Somehow, I guess I thought I was totally immune to germs after all these years in the classroom trenches. I've had several students miss a week with H1N1, and some had encore illnesses. But moi? I laughed at this flu. Until this morning.
I took some Tylenol before I left for school because I was feeling a little head-achy. I was dizzy by the time I arrived from my commute. I checked out the pill bottle to see if I accidentally took Tylenol PM. (And what is up with regular aspirin being blue, too? I thought blue was the code for SLEEPY PILLS.) Nope. Those aches and that dizzy? Seemed that flu was coming to call on the teacher.
Here is the scenario: It is 7:21 am. My students are arriving in 14 minutes. I have two parent conferences scheduled for today. I run (literally) to the nurse to see if I have a fever (don't want to re-infect the ones who infected me).

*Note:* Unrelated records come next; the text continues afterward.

(** The caller in [Run2Eg]. *)
Inductive pairEg_pc (T1 T2 : Type) : Type :=
| JoiningPair (results : Tuple2 T1 T2)
| DrainingX1 (results : Tuple2 T1 T2) (err : error)
| DrainingX2 (results : Tuple2 T1 T2) (err : error)
| PairEgReturned (results : Tuple2 T1 T2) (err : error)
| PairEgPanicked (msg : string).
Arguments JoiningPair {T1 T2} _.
Arguments DrainingX1 {T1 T2} _ _.
Arguments DrainingX2 {T1 T2} _ _.
Arguments PairEgReturned {T1 T2} _ _.
Arguments PairEgPanicked {T1 T2} _.

Record pairEg_state (T1 T2 : Type) : Type :=
  mkPairEg { member1 : member T1; member2 : member T2; parent2 : Context;
             group2 : Group; caller2 : pairEg_pc T1 T2 }.
Arguments mkPairEg {T1 T2} _ _ _ _ _.
Arguments member1 {T1 T2} _.
Arguments member2 {T1 T2} _.
Arguments parent2 {T1 T2} _.
Arguments group2 {T1 T2} _.
Arguments caller2 {T1 T2} _.

(** [Run2Eg(ctx, f1, f2)] after the two launches. *)
Definition Run2Eg_start {T1 T2} `{Zero T1, Zero T2} (c : Context) : pairEg_state T1 T2 :=
  mkPairEg (mkMember (launch T1) None) (mkMember (launch T2) None) c
           (Go_add (Go_add (WithContext c))) (JoiningPair zero).

(** One event of a run of [Run2Eg]; the members are numbered 0 and 1.
    After a successful [eg.Wait()] the two handles are read with
    [ReceiveWatch(ctx)], on the caller's own token. *)
Definition Run2Eg_step {T1 T2} `{Zero T1, Zero T2}
    (f1 : Context -> outcome T1) (f2 : Context -> outcome T2)
    (ev : event) (s : pairEg_state T1 T2) : option (pairEg_state T1 T2) :=
  match ev with
  | EgInner 0 =>
      match inner_step f1 (gctx (group2 s)) (member1 s) with
      | Some m' => Some (mkPairEg m' (member2 s) (parent2 s) (group2 s) (caller2 s))
      | None => None
      end
  | EgInner 1 =>
      match inner_step f2 (gctx (group2 s)) (member2 s) with
      | Some m' => Some (mkPairEg (member1 s) m' (parent2 s) (group2 s) (caller2 s))
      | None => None
      end
  | EgInner _ => None
  | EgOuter 0 pick =>
      match outer_step pick (group2 s) (member1 s) with
      | Some (m', g') => Some (mkPairEg m' (member2 s) (parent2 s) g' (caller2 s))
      | None => None
      end
  | EgOuter 1 pick =>
      match outer_step pick (group2 s) (member2 s) with
      | Some (m', g') => Some (mkPairEg (member1 s) m' (parent2 s) g' (caller2 s))
      | None => None
      end
  | EgOuter _ _ => None
  | EgFire r =>
      match parent2 s with
      | Live =>
          Some (mkPairEg (member1 s) (member2 s) (Fired r) (parent_fired r (group2 s))
                         (caller2 s))
      | Fired _ => None
      end
  | EgMain pick =>
      let returned c := Some (mkPairEg (member1 s) (member2 s) (parent2 s) (group2 s) c) in
      match caller2 s with
      | JoiningPair results =>
          match Wait (group2 s) with
          | Some (err, g') =>
              match err with
              | Some _ =>
                  Some (mkPairEg (member1 s) (member2 s) (parent2 s) g'
                                 (PairEgReturned results err))
              | None =>
                  Some (mkPairEg (member1 s) (member2 s) (parent2 s) g'
                                 (DrainingX1 results err))
              end
          | None => None
          end
      | DrainingX1 results err =>
          let m := member1 s in
          match ReceiveWatch (rv (outer m)) (parent2 s) pick with
          | Ok ((v, _), rv') =>
              Some (mkPairEg (mkMember (mkTask (at_pc (outer m)) rv') (inner m)) (member2 s)
                             (parent2 s) (group2 s)
                             (DrainingX2 (mkTuple2 v (X2 results)) err))
          | Panic msg => returned (PairEgPanicked msg)
          | Blocked => None
          end
      | DrainingX2 results err =>
          let m := member2 s in
          match ReceiveWatch (rv (outer m)) (parent2 s) pick with
          | Ok ((v, _), rv') =>
              Some (mkPairEg (member1 s) (mkMember (mkTask (at_pc (outer m)) rv') (inner m))
                             (parent2 s) (group2 s)
                             (PairEgReturned (mkTuple2 (X1 results) v) err))
          | Panic msg => returned (PairEgPanicked msg)
          | Blocked => None
          end
      | PairEgReturned _ _ | PairEgPanicked _ => None
      end
  end.
(** X10 at the sample page. *)
Lemma eitems_new_button_opens_the_searched_endpoint_witness :
  props_of (EItemsSearch.render Sample.imports Sample.eitems) !! "searchConfig"
  = Some (PVal (JObj (<[ "url" := JStr "/api/eitems/" ]>
                        (apiConfig Sample.imports))))
  ∧ map (fun h => h ∅)
        (click_handlers
           (EItemsSearch.renderEmptyResults Sample.imports (JStr "dune")
              (JFun "resetQuery")))
    = [ [Invoke (JFun "resetQuery") []];
        [OpenRecordEditor
           (get (<[ "url" := JStr "/api/eitems/" ]>
                   (apiConfig Sample.imports)) "url")] ].
Proof.
  split; [reflexivity|].
  exact (proj1 (eitems_new_button_opens_the_searched_endpoint
                  Sample.imports Sample.eitems (JStr "dune")
                  (JFun "resetQuery") _ ∅ eq_refl)).
Defined.

End SampleClicks.
(** X6. The bootstrap sends at most one code to the token endpoint in a
    run, and only with a value of the store in hand that it has removed
    first. On a code URL that is the truthy value stored under the [state]
    of the URL. Otherwise it is the entry that the run's own silent attempt
    stored, a code callback with the [state] of that attempt is among the
    events, the request carries the code of the callback and the verifier of
    the entry, and unless the run goes on to the interactive redirect the
    entry is not in the store at the end. *)
Theorem X6_bootstrap_posts_only_with_entry
    (cfg : iam_config) (URL_origin : string -> option string) (r : OAuth.rng)
    (url : Scripts.location) (store : gmap string OAuth.item)
    (reply : Js.fetch_result) (events : list OAuth.event)
    (request : OAuth.token_request) :
  let run := Scripts.loadForgeRock cfg URL_origin r url store reply events in
  let k := fst (fst (OAuth.generateAndStorePKCE r store)) in
  In (Scripts.TokenPost request) (snd (fst run)) ->
  Observe.posts (snd (fst run)) = [request]
  /\ ((exists s verifier,
         Observe.code_url s url = true
         /\ OAuth.JSON_parse (store !! s) = Js.Returned (true, verifier)
         /\ fst (fst run) = delete s store
         /\ request
            = OAuth.token_request_of cfg
                (Scripts.interpolate (Scripts.get "code" (Scripts.searchParams url)))
                verifier)
      \/ (exists m d,
            In (OAuth.MessageArrives m) events
            /\ Observe.code_callback cfg URL_origin (OAuth.state k) m = true
            /\ OAuth.data m = Some d
            /\ request
               = OAuth.token_request_of cfg (OAuth.field_text (OAuth.msg_code d))
                   (Some (OAuth.verifier k))
            /\ (Observe.redirects (snd (fst run)) = false ->
                fst (fst run) !! OAuth.state k = None))).
Proof.
  intros run k. unfold run.
  assert (Hposts : forall done rq,
             In (Scripts.TokenPost rq) done -> In rq (Observe.posts done)).
  { intros done rq Hin. unfold Observe.posts. apply in_flat_map.
    exists (Scripts.TokenPost rq). split; [exact Hin | now left]. }
  destruct (OAuth.field_truthy (Scripts.get "error" (Scripts.searchParams url))) eqn:Herr.
  { unfold Scripts.loadForgeRock. rewrite Herr. cbn. intuition discriminate. }
  destruct (OAuth.field_truthy (Scripts.get "code" (Scripts.searchParams url))
            && OAuth.field_truthy (Scripts.get "state" (Scripts.searchParams url)))
    eqn:Hcs.
  - apply andb_prop in Hcs as [Hcode Hstate].
    destruct (Scripts.get "state" (Scripts.searchParams url)) as [s|] eqn:Hs;
      [|discriminate].
    unfold Scripts.loadForgeRock. rewrite Herr, Hcode, Hs, Hstate. cbn.
    destruct (OAuth.JSON_parse (store !! s)) as [[[] verifier]|e] eqn:Hparse;
      [| cbn; intuition discriminate ..].
    intros Hin.
    assert (Hrq : request
                  = OAuth.token_request_of cfg
                      (Scripts.interpolate (Scripts.get "code" (Scripts.searchParams url)))
                      verifier).
    { destruct (OAuth.exchangeCodeForToken reply); cbn in Hin;
        destruct Hin as [Heq | [Heq | []]]; try discriminate; now injection Heq. }
    split.
    + rewrite Hrq. destruct (OAuth.exchangeCodeForToken reply); reflexivity.
    + left. exists s, verifier.
      split; [now apply StoreFacts.code_url_intro|]. split; [exact Hparse|].
      split; [destruct (OAuth.exchangeCodeForToken reply); reflexivity | exact Hrq].
  - rewrite (StoreFacts.bootstrap_silent cfg URL_origin r url store reply events Herr Hcs).
    cbn zeta. fold k.
    set (authUrl := OAuth.buildAuthUrl cfg (OAuth.state k) (OAuth.challenge k) "none").
    set (p0 := OAuth.Page _ (Some authUrl) true true OAuth.Pending None [] []).
    destruct (RequestFacts.generated_entry r store) as (Hentry & _ & _).
    cbn zeta in Hentry. fold k in Hentry.
    set (during := Scripts.while_pending cfg URL_origin (OAuth.state k) p0 events).
    destruct (BootstrapFacts.trace_posts cfg URL_origin (OAuth.state k)
                (OAuth.verifier k) (OAuth.challenge k) during p0 (fun _ => Hentry))
      as [Hred Htrace].
    set (p := OAuth.deliver_all cfg URL_origin (OAuth.state k) p0 during) in *.
    set (seen := Scripts.FrameLoad authUrl
                 :: Scripts.trace cfg URL_origin (OAuth.state k) p0 during) in *.
    assert (Hseen : Observe.posts seen
                    = Observe.posts (Scripts.trace cfg URL_origin (OAuth.state k) p0 during))
      by reflexivity.
    assert (Hquiet : Observe.redirects seen = false) by exact Hred.
    assert (Hcases :
      forall done store',
        Observe.posts done = Observe.posts seen ->
        (Observe.redirects done = false -> store' = OAuth.storage p) ->
        In (Scripts.TokenPost request) done ->
        Observe.posts done = [request]
        /\ ((exists s verifier,
               Observe.code_url s url = true
               /\ OAuth.JSON_parse (store !! s) = Js.Returned (true, verifier)
               /\ store' = delete s store
               /\ request
                  = OAuth.token_request_of cfg
                      (Scripts.interpolate
                         (Scripts.get "code" (Scripts.searchParams url)))
                      verifier)
            \/ (exists m d,
                  In (OAuth.MessageArrives m) events
                  /\ Observe.code_callback cfg URL_origin (OAuth.state k) m = true
                  /\ OAuth.data m = Some d
                  /\ request
                     = OAuth.token_request_of cfg (OAuth.field_text (OAuth.msg_code d))
                         (Some (OAuth.verifier k))
                  /\ (Observe.redirects done = false ->
                      store' !! OAuth.state k = None)))).
    { intros done store' Hsame Hstore Hin. apply Hposts in Hin.
      rewrite Hsame, Hseen in Hin |- *.
      destruct Htrace as [Hnone | (m & d & Hm & Hcb & Hd & Hsent & Hgone)].
      - rewrite Hnone in Hin. destruct Hin.
      - rewrite Hsent in Hin |- *. destruct Hin as [<- | []].
        split; [reflexivity|]. right. exists m, d.
        split; [now apply StoreFacts.while_pending_In in Hm|].
        repeat (split; [assumption || reflexivity|]).
        intros Hno. now rewrite (Hstore Hno). }
    destruct (OAuth.outcome p) as [|silent].
    + cbn [fst snd]. apply Hcases; auto.
    + destruct (OAuth.calls_redirectToLogin
                  (OAuth.getAccessToken silent (Js.Resolves None))).
      * cbn [fst snd]. apply Hcases.
        -- rewrite BootstrapFacts.posts_app. cbn. apply app_nil_r.
        -- rewrite BootstrapFacts.redirects_app. cbn. rewrite orb_true_r. discriminate.
      * destruct (OAuth.returns (OAuth.getAccessToken silent (Js.Resolves None)));
          cbn [fst snd]; apply Hcases; auto.
        rewrite BootstrapFacts.posts_app. cbn. apply app_nil_r.
Qed.
Lemma GetCompleteShape_incomplete (targetSizes sourceSizes : list Z)
    (i : nat) (x : Z) :
  targetSizes !! i = Some x -> x < 0 ->
  (forall j y, j <> i -> targetSizes !! j = Some y -> 0 <= y) ->
  GetCompleteShape targetSizes sourceSizes =
    (r ← rem64 (Multiply sourceSizes) (Multiply (filter (Z.le 0) targetSizes));
     if r =? 0 then
       q ← div64 (Multiply sourceSizes)
             (Multiply (filter (Z.le 0) targetSizes));
       Ok (<[i := q]> targetSizes)
     else Err ShapeElementCountMismatch).
Proof.
  intros Hi Hx Hothers.
  destruct (one_negative_split _ _ _ Hi Hothers) as (Hsplit & Hpre & Hpost).
  assert (Hlen : length (take i targetSizes) = i).
  { apply length_take_le. apply lookup_lt_Some in Hi. lia. }
  assert (Hknown : filter (Z.le 0) targetSizes =
                   take i targetSizes ++ drop (S i) targetSizes).
  { rewrite Hsplit at 1. rewrite filter_app, filter_cons_False by lia.
    by rewrite !filter_nonneg_all. }
  rewrite Hknown. unfold GetCompleteShape. rewrite Hsplit at 1.
  rewrite scan_output_sizes_incomplete by done.
  rewrite Hlen. unfold_monad. simpl. rewrite Z.mul_1_l. unfold ToVector.
  destruct (rem64 _ _) as [r|e]; [|reflexivity].
  destruct (r =? 0); reflexivity.
Qed.

(** C2. The second case does not hold where the product of the non-negative
    entries is zero.  The target sizes [0, -1] have one negative entry, at
    index 1, and the source sizes [5] have the product 5; the program then
    evaluates 5 % 0: it neither raises ShapeElementCountMismatch nor returns
    the target sizes with entry 1 set. *)
Theorem GetCompleteShape_resolves_zero_divisor :
  [0; -1] !! 1%nat = Some (-1) /\
  Multiply (filter (Z.le 0) [0; -1]) = 0 /\
  Multiply [5] = 5 /\
  completion_fits [0; -1] [5] = true /\
  GetCompleteShape [0; -1] [5] = Err IntegerDivideByZero.
Proof. repeat split. Qed.
(** * Subsumption-mapping generation (deeponto/data/align/subs_maps.py)

    A shallow embedding of [SubsumptionMappingGenerator]: the bounded
    breadth-first search [subs_from_an_equiv], the two bookkeeping policies
    [static_subs_construct] and [online_subs_construct], the query
    [preserved_tgt_iris] and the constructor.

    Python integers are [Z]; the two [defaultdict(lambda: False)] status maps
    are [gmap string bool] together with a lookup that inserts the default;
    [hop_record] is a [gmap] keyed by pairs of names; Python lists are lists.
    Exceptions are an explicit result type. *)

From Stdlib Require Import ZArith Lia.
From stdpp Require Import base option list gmap strings.

Local Open Scope string_scope.
Local Open Scope list_scope.
Local Open Scope Z_scope.

(** ** Results and exceptions *)

Inductive exn : Type :=
| ValueError (msg : string)
| IndexError
| AssertionError
| ReadError.

(** [OutOfFuel] is the outcome of a loop model that used up its fuel; the
    development proves that [subs_from_an_equiv] never produces it. *)
Inductive result (A : Type) : Type :=
| Ok (a : A)
| Raise (e : exn)
| OutOfFuel.

Arguments Ok {A} a.
Arguments Raise {A} e.
Arguments OutOfFuel {A}.

#[global] Instance result_bind : MBind result := λ A B k r,
  match r with
  | Ok a => k a
  | Raise e => Raise e
  | OutOfFuel => OutOfFuel
  end.

(** ** Data model *)

(** An owlready2 class object; the code reads its [iri] attribute only.
    Two class objects are the same object exactly when their IRIs agree. *)
Record ThingClass : Type := { iri : string }.

#[global] Instance ThingClass_eq_dec : EqDecision ThingClass.
Proof. solve_decision. Defined.

(** The part of [Ontology] the generator touches: the class index
    [class2idx] (a dict from abbreviated IRI to number, in insertion order)
    and [owl.search(iri=...)], which returns the list of matches. *)
Record Ontology : Type := {
  class2idx : list (string * nat);
  owl_search : string → list ThingClass
}.

Definition class2idx_keys (onto : Ontology) : list string :=
  map fst (class2idx onto).

(** The instance state of [SubsumptionMappingGenerator]. [equiv_maps] is
    read by [validate_subs] only and is left out. *)
Record SubsumptionMappingGenerator : Type := {
  src_onto : Ontology;
  tgt_onto : Ontology;
  rel : string;
  move : ThingClass → list ThingClass;
  max_hop : Z;
  equiv_pairs : list (string * string);
  sub_pairs : list (string * string);
  hop_record : gmap (string * string) Z;
  max_subs_ratio : Z;
  is_delete_equiv_tgt : bool;
  delete_status : gmap string bool;
  construct_status : gmap string bool
}.

Definition set_sub_pairs (v : list (string * string))
    (self : SubsumptionMappingGenerator) : SubsumptionMappingGenerator :=
  {| src_onto := src_onto self; tgt_onto := tgt_onto self; rel := rel self;
     move := move self; max_hop := max_hop self;
     equiv_pairs := equiv_pairs self; sub_pairs := v;
     hop_record := hop_record self; max_subs_ratio := max_subs_ratio self;
     is_delete_equiv_tgt := is_delete_equiv_tgt self;
     delete_status := delete_status self;
     construct_status := construct_status self |}.

Definition set_hop_record (v : gmap (string * string) Z)
    (self : SubsumptionMappingGenerator) : SubsumptionMappingGenerator :=
  {| src_onto := src_onto self; tgt_onto := tgt_onto self; rel := rel self;
     move := move self; max_hop := max_hop self;
     equiv_pairs := equiv_pairs self; sub_pairs := sub_pairs self;
     hop_record := v; max_subs_ratio := max_subs_ratio self;
     is_delete_equiv_tgt := is_delete_equiv_tgt self;
     delete_status := delete_status self;
     construct_status := construct_status self |}.

Definition set_delete_status (v : gmap string bool)
    (self : SubsumptionMappingGenerator) : SubsumptionMappingGenerator :=
  {| src_onto := src_onto self; tgt_onto := tgt_onto self; rel := rel self;
     move := move self; max_hop := max_hop self;
     equiv_pairs := equiv_pairs self; sub_pairs := sub_pairs self;
     hop_record := hop_record self; max_subs_ratio := max_subs_ratio self;
     is_delete_equiv_tgt := is_delete_equiv_tgt self;
     delete_status := v;
     construct_status := construct_status self |}.

Definition set_construct_status (v : gmap string bool)
    (self : SubsumptionMappingGenerator) : SubsumptionMappingGenerator :=
  {| src_onto := src_onto self; tgt_onto := tgt_onto self; rel := rel self;
     move := move self; max_hop := max_hop self;
     equiv_pairs := equiv_pairs self; sub_pairs := sub_pairs self;
     hop_record := hop_record self; max_subs_ratio := max_subs_ratio self;
     is_delete_equiv_tgt := is_delete_equiv_tgt self;
     delete_status := delete_status self;
     construct_status := v |}.

(** [d[k]] on a [defaultdict(lambda: False)]: a missing key is inserted with
    the default before the value is returned. *)
Definition defaultdict_getitem (d : gmap string bool) (k : string)
    : bool * gmap string bool :=
  match d !! k with
  | Some b => (b, d)
  | None => (false, <[k := false]> d)
  end.

(** [self.delete_status[k]] and [self.construct_status[k]] as reads that
    may grow the map. *)
Definition delete_status_getitem (self : SubsumptionMappingGenerator)
    (k : string) : bool * SubsumptionMappingGenerator :=
  let '(b, d) := defaultdict_getitem (delete_status self) k in
  (b, set_delete_status d self).

Definition construct_status_getitem (self : SubsumptionMappingGenerator)
    (k : string) : bool * SubsumptionMappingGenerator :=
  let '(b, d) := defaultdict_getitem (construct_status self) k in
  (b, set_construct_status d self).

(** A class is marked deleted (constructed) when its flag is [True]. *)
Definition marked_deleted (self : SubsumptionMappingGenerator) (k : string) : Prop :=
  delete_status self !! k = Some true.

Definition marked_constructed (self : SubsumptionMappingGenerator) (k : string) : Prop :=
  construct_status self !! k = Some true.

(** Modelled from the spec: [uniqify] of deeponto.utils is not part of the
    sources at hand; the spec says it deduplicates the pairs.  The model
    keeps the first occurrence of every element, in order. *)
Fixpoint uniqify_from {A : Type} `{EqDecision A} (seen ls : list A) : list A :=
  match ls with
  | [] => []
  | x :: ls =>
      if decide (x ∈ seen) then uniqify_from seen ls
      else x :: uniqify_from (x :: seen) ls
  end.

Definition uniqify {A : Type} `{EqDecision A} (ls : list A) : list A :=
  uniqify_from [] ls.

(** ** The generator's methods *)

Section Generator.

(** Helpers of deeponto.onto.text.text_utils, not part of the sources at
    hand: they convert between abbreviated and full IRIs. *)
Variable unfold_iri : string → string.
Variable abbr_iri : string → string.

(** [list(set(xs) - set(ys))]: the elements of [xs] that are not in [ys],
    once each, in the iteration order of the Python set, about which
    nothing is assumed here. *)
Variable set_difference : list ThingClass → list ThingClass → list ThingClass.

(** [onto.owl.search(iri=unfold_iri(name))[0]] *)
Definition search_first (onto : Ontology) (name : string) : result ThingClass :=
  match owl_search onto (unfold_iri name) with
  | ent :: _ => Ok ent
  | [] => Raise IndexError
  end.

Definition renew_subs (self : SubsumptionMappingGenerator)
    : SubsumptionMappingGenerator :=
  set_construct_status ∅
    (set_delete_status ∅
       (set_hop_record ∅
          (set_sub_pairs [] self))).

(** The inner [for neighbour in neighbours_of_ent] loop, with its
    [continue] and its [break]. *)
Fixpoint scan_neighbours (src_ent_name : string) (hop : Z)
    (neighbours_of_ent : list ThingClass)
    (valid_neighbours : list string) (num_added : Z)
    (self : SubsumptionMappingGenerator)
    : list string * Z * SubsumptionMappingGenerator :=
  match neighbours_of_ent with
  | [] => (valid_neighbours, num_added, self)
  | neighbour :: rest =>
      let neighbour_name := abbr_iri (iri neighbour) in
      let '(skip, self) :=
        if is_delete_equiv_tgt self
        then delete_status_getitem self neighbour_name
        else (false, self) in
      if skip then
        scan_neighbours src_ent_name hop rest valid_neighbours num_added self
      else
        let self :=
          set_hop_record
            (<[(src_ent_name, neighbour_name) := hop]> (hop_record self)) self in
        let valid_neighbours := valid_neighbours ++ [neighbour_name] in
        let self :=
          set_construct_status
            (<[neighbour_name := true]> (construct_status self)) self in
        let num_added := num_added + 1 in
        if num_added =? max_subs_ratio self then
          (valid_neighbours, num_added, self)
        else
          scan_neighbours src_ent_name hop rest valid_neighbours num_added self
  end.

(** The [for ent in frontier] loop. *)
Fixpoint scan_frontier (src_ent_name : string) (hop : Z)
    (frontier cur_hop_neighbours explored : list ThingClass)
    (valid_neighbours : list string) (num_added : Z)
    (self : SubsumptionMappingGenerator)
    : list ThingClass * list ThingClass * list string * Z
      * SubsumptionMappingGenerator :=
  match frontier with
  | [] => (cur_hop_neighbours, explored, valid_neighbours, num_added, self)
  | ent :: rest =>
      let neighbours_of_ent := move self ent in
      let '(valid_neighbours, num_added, self) :=
        scan_neighbours src_ent_name hop neighbours_of_ent
          valid_neighbours num_added self in
      scan_frontier src_ent_name hop rest
        (cur_hop_neighbours ++ neighbours_of_ent) (explored ++ [ent])
        valid_neighbours num_added self
  end.

(** The [while] loop; [None] when the fuel is used up with the loop
    condition still true. *)
Fixpoint bfs_while (fuel : nat) (src_ent_name : string)
    (frontier explored : list ThingClass) (hop : Z)
    (valid_neighbours : list string) (num_added : Z)
    (self : SubsumptionMappingGenerator)
    : option (list string * SubsumptionMappingGenerator) :=
  if (Z.of_nat (length valid_neighbours) <? max_subs_ratio self)
     && (hop <=? max_hop self)
  then
    match fuel with
    | O => None
    | S fuel =>
        let '(cur_hop_neighbours, explored, valid_neighbours, num_added, self) :=
          scan_frontier src_ent_name hop frontier [] explored
            valid_neighbours num_added self in
        bfs_while fuel src_ent_name
          (set_difference cur_hop_neighbours explored) explored (hop + 1)
          valid_neighbours num_added self
    end
  else Some (valid_neighbours, self).

Definition subs_from_an_equiv (self : SubsumptionMappingGenerator)
    (src_ent_name tgt_ent_name : string)
    : result (list (string * string) * SubsumptionMappingGenerator) :=
  tgt_ent ← search_first (tgt_onto self) tgt_ent_name;
  match bfs_while (Z.to_nat (max_hop self)) src_ent_name
          [tgt_ent] [] 1 [] 0 self with
  | Some (valid_neighbours, self) =>
      let subs_pairs :=
        map (λ neighbour_name, (src_ent_name, neighbour_name)) valid_neighbours in
      Ok (uniqify subs_pairs, self)
  | None => OutOfFuel
  end.

(** Step (1) of the static algorithm: the loop that marks the
    equivalence targets. *)
Fixpoint static_mark_targets (pairs : list (string * string))
    (self : SubsumptionMappingGenerator) : result SubsumptionMappingGenerator :=
  match pairs with
  | [] => Ok self
  | (_, tgt_equiv) :: rest =>
      tgt_equiv_ent ← search_first (tgt_onto self) tgt_equiv;
      let self :=
        match move self tgt_equiv_ent with
        | [] => self
        | _ :: _ =>
            set_delete_status (<[tgt_equiv := true]> (delete_status self)) self
        end in
      static_mark_targets rest self
  end.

In the nurse's office I begin to list my symptoms and realize my voice is gone. Totally gone. Teaching first graders is not for the faint of heart. Teaching them without a voice and flu-like symptoms? Just shoot me.
7:31 am: students arrive in 4 minutes. I try calling the 3 subs I know: subbing, no answer, sick. Drat. For the first time in my career I dial SubFinder and take Sub Potluck. Mystery Sub will arrive at 11:00 am; I have missed the morning sub cut-off.
I can do this. We have morning work, music (which is my conference period and I do have a conference scheduled), library and lunch. (For the first time I'm happy about my 10:30 am lunch slot.) Report cards are supposed to go home today but the office does not have them ready yet. I run off a quick note to send home to parents that our cards will go home tomorrow. Cancel afternoon conference. And I'm off: to the doctor's office.
"Been near any flu?" the nurse casually asks. I'm a teacher, I reply, and I've had lots of H1N1 in my classroom. She drops her chart and her pen, walks swiftly out of the room, and returns wearing a mask. And gloves. Amazing that a flu called by 2 letters and 2 numbers can produce haz-mat results in seconds.
She tests me for flu by shoving a pencil sized swab through my nostrils into the bottom of my brain. I'm pretty sure she scraped my eyeballs on the way up. A 10 minute wait and the verdict is in: no swine flu. But something viral is producing viral results.
Take prescriptions to drugstore for a Z pack and cough syrup. The syrup costs as much as my groceries did last week. I go home, drink the kool-aid and sleep for six blissful hours. That cough syrup? Not blue-colored, but good for sleep, and worth every cent if it shakes the cough.
Tonight, I'm feeling a lot better. Tried talking to myself: seems the voice is returning. A little. I'm ready to return to the classroom tomorrow to dig through the debris that Rent-a-sub may have left behind. I'm ready to get our first report cards out.
But first? I'm ready for the good night's sleep the cough syrup is promising me.
(Only 23 more school days until Thanksgiving break from the incubator that is a classroom. You're welcome.)